What this task involves:
For the word "Registered", find each line in the entries where it occurs and copy that line.

Records for the exercise:
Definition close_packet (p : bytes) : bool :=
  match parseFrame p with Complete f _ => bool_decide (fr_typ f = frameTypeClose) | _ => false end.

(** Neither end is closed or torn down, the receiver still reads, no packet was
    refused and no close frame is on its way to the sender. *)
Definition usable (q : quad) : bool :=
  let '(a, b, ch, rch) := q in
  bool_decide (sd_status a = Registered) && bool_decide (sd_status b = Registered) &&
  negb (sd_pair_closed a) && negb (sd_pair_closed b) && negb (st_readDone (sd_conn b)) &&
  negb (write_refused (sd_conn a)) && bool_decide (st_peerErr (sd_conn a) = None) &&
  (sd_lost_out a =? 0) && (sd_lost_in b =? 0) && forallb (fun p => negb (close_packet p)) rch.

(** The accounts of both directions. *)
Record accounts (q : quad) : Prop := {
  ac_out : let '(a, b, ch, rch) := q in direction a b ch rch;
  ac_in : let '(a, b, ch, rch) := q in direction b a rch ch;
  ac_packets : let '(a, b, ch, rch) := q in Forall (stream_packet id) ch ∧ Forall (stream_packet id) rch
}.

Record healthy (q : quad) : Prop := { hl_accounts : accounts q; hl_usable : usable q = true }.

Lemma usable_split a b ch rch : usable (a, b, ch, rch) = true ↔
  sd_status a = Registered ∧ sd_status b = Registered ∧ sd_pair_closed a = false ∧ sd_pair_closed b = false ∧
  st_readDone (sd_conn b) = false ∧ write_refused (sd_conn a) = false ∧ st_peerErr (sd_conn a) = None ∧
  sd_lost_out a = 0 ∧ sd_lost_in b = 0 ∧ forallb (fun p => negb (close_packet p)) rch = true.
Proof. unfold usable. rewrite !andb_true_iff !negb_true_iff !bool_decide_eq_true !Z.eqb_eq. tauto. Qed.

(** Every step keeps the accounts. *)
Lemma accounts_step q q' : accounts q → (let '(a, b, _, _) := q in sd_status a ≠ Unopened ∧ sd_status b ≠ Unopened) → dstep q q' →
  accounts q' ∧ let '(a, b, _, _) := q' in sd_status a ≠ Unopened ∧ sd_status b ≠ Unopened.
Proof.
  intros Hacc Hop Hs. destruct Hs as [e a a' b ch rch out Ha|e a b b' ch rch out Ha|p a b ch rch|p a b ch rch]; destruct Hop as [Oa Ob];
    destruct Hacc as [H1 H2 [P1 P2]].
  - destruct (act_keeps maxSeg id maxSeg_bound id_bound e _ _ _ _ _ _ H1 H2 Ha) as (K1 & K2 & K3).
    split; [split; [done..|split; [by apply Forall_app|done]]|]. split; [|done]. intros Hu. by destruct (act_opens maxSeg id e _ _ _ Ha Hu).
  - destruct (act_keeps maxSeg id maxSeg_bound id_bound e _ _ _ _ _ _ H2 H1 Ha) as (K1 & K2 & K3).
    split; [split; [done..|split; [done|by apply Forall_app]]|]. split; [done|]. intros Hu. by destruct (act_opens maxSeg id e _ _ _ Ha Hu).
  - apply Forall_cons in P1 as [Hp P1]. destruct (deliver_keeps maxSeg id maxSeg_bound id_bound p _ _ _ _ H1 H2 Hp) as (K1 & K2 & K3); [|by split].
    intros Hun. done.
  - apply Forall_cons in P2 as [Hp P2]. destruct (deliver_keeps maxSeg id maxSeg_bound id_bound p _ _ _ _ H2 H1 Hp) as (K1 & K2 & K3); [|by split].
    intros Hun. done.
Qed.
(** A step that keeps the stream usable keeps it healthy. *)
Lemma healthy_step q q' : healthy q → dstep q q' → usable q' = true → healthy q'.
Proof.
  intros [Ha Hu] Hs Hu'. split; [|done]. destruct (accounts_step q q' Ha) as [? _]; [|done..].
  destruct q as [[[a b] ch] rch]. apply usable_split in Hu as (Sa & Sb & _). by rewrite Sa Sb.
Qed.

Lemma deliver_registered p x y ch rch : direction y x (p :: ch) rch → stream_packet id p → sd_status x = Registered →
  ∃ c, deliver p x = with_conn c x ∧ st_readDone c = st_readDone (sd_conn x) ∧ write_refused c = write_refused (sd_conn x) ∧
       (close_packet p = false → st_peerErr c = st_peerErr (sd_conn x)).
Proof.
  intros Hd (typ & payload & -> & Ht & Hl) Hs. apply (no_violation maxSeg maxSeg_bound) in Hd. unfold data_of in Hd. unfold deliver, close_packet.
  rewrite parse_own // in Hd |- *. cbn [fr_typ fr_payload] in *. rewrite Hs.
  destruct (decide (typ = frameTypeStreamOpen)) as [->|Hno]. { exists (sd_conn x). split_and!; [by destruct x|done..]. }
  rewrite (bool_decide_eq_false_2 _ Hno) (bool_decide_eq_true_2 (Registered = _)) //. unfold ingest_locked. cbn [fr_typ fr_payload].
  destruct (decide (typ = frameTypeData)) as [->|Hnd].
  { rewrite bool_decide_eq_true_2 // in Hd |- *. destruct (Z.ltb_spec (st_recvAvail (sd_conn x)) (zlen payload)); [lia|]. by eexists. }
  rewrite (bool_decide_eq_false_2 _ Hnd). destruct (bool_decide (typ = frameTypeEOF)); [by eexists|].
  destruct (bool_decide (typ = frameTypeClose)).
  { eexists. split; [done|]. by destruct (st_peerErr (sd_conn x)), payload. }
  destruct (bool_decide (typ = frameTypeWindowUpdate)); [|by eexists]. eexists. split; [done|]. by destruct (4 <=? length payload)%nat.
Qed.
* * *
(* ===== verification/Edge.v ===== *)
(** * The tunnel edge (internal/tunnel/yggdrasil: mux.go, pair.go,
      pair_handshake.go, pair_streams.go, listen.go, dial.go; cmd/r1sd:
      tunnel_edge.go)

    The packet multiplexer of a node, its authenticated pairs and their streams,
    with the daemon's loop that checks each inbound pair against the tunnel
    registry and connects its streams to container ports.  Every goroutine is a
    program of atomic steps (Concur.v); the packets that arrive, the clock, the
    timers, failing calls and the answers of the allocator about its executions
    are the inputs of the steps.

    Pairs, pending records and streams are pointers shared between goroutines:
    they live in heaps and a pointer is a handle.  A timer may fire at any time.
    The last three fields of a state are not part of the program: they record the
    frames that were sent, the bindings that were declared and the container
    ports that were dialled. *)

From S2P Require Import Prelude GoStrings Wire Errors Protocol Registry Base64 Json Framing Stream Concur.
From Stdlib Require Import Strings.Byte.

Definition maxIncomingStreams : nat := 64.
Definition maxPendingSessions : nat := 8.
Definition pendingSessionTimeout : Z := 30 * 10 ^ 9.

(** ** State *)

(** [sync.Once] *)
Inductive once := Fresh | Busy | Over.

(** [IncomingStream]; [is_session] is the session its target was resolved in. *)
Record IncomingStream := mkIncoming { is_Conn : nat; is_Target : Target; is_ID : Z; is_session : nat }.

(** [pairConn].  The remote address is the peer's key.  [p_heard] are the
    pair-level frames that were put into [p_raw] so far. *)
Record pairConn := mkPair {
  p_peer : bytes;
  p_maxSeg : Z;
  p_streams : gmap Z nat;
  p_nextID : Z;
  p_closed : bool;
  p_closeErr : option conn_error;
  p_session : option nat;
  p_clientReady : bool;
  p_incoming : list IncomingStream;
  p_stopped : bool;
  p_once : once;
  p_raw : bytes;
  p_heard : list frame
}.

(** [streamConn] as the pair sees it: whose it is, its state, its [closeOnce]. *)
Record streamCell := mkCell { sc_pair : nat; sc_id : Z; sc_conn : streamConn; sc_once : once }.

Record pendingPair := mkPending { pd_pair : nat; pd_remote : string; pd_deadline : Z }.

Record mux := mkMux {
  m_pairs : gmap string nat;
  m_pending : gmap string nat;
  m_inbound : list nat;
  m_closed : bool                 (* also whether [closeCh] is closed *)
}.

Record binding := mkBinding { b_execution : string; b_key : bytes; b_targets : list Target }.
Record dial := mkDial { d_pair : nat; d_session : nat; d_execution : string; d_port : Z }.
---
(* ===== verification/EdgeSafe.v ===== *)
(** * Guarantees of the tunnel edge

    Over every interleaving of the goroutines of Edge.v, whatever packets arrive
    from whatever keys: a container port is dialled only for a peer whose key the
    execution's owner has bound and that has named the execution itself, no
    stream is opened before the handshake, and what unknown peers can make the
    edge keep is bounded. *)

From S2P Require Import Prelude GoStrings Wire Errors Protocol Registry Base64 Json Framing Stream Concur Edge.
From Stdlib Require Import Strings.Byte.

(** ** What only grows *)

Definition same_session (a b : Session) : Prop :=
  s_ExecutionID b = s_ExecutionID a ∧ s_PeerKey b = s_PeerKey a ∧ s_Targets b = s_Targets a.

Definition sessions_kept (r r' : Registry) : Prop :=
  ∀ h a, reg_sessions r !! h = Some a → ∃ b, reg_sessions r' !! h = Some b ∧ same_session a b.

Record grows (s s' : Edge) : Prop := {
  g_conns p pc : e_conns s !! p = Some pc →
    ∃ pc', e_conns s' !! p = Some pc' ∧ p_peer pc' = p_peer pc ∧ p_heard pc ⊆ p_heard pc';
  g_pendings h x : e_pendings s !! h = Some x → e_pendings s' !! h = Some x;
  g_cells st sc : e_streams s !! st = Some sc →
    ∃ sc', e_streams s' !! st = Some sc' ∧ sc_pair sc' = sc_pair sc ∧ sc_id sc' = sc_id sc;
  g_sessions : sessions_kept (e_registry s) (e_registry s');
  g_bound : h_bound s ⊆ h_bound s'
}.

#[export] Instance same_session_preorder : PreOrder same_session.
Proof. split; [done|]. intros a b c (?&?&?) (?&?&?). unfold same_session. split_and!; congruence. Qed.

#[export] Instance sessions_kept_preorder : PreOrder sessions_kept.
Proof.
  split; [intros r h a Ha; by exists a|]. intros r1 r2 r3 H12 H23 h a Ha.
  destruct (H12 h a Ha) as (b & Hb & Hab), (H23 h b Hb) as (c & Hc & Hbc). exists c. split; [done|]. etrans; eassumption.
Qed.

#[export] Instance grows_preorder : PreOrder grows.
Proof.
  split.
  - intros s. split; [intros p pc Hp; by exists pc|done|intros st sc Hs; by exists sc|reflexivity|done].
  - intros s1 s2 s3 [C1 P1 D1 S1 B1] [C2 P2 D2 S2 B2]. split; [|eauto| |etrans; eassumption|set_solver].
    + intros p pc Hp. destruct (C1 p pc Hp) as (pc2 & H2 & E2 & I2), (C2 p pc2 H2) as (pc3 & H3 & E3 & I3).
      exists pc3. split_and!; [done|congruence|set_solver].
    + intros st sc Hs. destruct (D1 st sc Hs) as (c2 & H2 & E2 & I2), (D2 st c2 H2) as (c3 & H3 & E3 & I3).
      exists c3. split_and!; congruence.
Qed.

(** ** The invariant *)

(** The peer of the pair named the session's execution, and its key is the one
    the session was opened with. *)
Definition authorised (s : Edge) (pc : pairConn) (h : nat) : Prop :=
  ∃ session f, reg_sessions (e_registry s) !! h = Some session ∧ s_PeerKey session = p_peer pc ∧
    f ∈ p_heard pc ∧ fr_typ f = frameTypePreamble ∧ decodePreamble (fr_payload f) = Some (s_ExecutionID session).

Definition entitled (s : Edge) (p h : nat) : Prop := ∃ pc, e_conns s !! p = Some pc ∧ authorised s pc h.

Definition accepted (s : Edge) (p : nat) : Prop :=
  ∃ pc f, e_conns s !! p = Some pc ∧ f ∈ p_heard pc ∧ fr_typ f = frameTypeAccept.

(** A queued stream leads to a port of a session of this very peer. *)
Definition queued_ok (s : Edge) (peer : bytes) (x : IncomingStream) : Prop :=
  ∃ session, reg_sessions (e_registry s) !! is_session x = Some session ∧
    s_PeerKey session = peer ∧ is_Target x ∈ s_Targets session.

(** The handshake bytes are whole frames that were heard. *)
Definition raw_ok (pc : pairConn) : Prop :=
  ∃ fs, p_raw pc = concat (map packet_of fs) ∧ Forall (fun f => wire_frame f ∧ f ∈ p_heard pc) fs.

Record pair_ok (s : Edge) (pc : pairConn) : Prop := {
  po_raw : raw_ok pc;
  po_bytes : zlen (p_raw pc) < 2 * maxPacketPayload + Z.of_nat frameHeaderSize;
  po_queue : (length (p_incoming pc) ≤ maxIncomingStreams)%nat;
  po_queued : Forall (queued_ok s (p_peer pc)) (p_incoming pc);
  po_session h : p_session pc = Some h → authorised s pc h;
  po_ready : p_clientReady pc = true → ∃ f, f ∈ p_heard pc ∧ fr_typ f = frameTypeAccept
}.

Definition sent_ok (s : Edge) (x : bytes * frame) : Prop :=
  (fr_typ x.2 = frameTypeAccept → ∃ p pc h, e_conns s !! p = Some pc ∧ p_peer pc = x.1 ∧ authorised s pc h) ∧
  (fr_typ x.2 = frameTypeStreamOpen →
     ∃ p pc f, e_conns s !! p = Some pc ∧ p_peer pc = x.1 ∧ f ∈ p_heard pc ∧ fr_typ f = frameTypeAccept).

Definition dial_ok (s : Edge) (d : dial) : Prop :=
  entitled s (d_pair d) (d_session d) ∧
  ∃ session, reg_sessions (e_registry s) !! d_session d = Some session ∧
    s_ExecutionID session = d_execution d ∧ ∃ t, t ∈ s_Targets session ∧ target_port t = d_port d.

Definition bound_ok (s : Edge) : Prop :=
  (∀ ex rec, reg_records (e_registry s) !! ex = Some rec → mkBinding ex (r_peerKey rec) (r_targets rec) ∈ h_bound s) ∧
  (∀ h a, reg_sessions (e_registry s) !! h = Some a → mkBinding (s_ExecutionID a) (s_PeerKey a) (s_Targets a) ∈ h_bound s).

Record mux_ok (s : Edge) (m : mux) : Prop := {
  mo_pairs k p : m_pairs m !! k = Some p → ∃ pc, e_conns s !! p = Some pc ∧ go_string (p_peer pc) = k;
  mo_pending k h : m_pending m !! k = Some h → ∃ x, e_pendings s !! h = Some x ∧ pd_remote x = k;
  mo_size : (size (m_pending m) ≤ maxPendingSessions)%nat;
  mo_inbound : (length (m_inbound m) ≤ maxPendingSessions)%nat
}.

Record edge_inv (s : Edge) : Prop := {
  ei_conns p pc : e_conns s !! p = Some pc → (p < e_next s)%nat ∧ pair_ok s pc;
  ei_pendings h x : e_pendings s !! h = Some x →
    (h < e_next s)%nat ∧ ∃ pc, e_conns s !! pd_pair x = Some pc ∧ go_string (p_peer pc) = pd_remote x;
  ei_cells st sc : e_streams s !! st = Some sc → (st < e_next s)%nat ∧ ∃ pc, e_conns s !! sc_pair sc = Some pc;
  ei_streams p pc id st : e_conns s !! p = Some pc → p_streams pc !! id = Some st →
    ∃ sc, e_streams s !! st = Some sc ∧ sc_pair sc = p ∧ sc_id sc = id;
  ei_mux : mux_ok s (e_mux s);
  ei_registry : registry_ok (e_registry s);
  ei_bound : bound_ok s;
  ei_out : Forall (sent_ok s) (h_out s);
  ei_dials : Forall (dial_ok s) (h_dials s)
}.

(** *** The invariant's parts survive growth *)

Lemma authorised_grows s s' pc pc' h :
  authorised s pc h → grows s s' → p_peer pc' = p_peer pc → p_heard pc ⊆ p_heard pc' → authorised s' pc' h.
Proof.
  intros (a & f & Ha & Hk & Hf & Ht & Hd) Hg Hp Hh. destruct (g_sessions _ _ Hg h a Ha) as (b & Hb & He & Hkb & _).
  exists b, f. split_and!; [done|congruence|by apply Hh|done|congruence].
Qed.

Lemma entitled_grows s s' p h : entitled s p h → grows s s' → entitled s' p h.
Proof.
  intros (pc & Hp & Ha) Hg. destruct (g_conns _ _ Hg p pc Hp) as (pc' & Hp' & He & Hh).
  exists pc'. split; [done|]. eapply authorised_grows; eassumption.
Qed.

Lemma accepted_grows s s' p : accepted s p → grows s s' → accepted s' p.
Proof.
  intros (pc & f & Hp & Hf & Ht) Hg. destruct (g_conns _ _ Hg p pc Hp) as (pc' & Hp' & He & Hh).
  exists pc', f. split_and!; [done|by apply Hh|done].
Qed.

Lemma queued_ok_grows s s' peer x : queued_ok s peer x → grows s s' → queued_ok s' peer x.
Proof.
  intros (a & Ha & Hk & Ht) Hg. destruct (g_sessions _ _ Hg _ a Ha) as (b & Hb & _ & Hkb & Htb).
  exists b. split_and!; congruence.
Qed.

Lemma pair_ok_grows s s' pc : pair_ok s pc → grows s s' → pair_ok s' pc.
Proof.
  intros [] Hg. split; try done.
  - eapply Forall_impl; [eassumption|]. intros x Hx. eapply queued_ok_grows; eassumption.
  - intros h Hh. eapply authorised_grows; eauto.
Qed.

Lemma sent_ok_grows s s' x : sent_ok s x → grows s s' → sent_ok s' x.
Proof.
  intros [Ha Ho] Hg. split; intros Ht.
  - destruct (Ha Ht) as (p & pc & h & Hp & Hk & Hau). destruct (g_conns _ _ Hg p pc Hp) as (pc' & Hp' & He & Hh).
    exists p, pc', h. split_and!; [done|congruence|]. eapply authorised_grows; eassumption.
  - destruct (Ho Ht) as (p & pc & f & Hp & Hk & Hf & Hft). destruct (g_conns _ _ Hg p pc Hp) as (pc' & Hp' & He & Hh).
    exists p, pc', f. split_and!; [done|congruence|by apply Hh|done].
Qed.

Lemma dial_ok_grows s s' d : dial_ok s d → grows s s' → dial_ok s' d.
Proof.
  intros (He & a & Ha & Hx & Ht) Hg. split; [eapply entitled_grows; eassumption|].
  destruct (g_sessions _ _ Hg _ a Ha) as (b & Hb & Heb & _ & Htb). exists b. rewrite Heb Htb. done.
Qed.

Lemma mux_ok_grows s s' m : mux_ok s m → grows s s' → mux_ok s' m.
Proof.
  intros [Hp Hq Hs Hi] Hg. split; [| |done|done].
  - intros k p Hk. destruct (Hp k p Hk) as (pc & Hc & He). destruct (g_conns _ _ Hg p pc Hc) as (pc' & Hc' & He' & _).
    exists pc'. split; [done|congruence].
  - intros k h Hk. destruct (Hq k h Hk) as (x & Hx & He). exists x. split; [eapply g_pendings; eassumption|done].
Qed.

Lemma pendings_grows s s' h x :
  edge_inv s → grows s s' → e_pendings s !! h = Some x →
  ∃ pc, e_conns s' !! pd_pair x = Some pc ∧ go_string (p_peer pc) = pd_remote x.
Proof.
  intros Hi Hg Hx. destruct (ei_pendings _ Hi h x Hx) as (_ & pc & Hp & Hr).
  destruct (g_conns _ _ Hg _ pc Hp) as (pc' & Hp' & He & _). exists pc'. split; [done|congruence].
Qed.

Exercise output:
  bool_decide (sd_status a = Registered) && bool_decide (sd_status b = Registered) &&
  sd_status a = Registered ∧ sd_status b = Registered ∧ sd_pair_closed a = false ∧ sd_pair_closed b = false ∧
Lemma deliver_registered p x y ch rch : direction y x (p :: ch) rch → stream_packet id p → sd_status x = Registered →
  rewrite (bool_decide_eq_false_2 _ Hno) (bool_decide_eq_true_2 (Registered = _)) //. unfold ingest_locked. cbn [fr_typ fr_payload].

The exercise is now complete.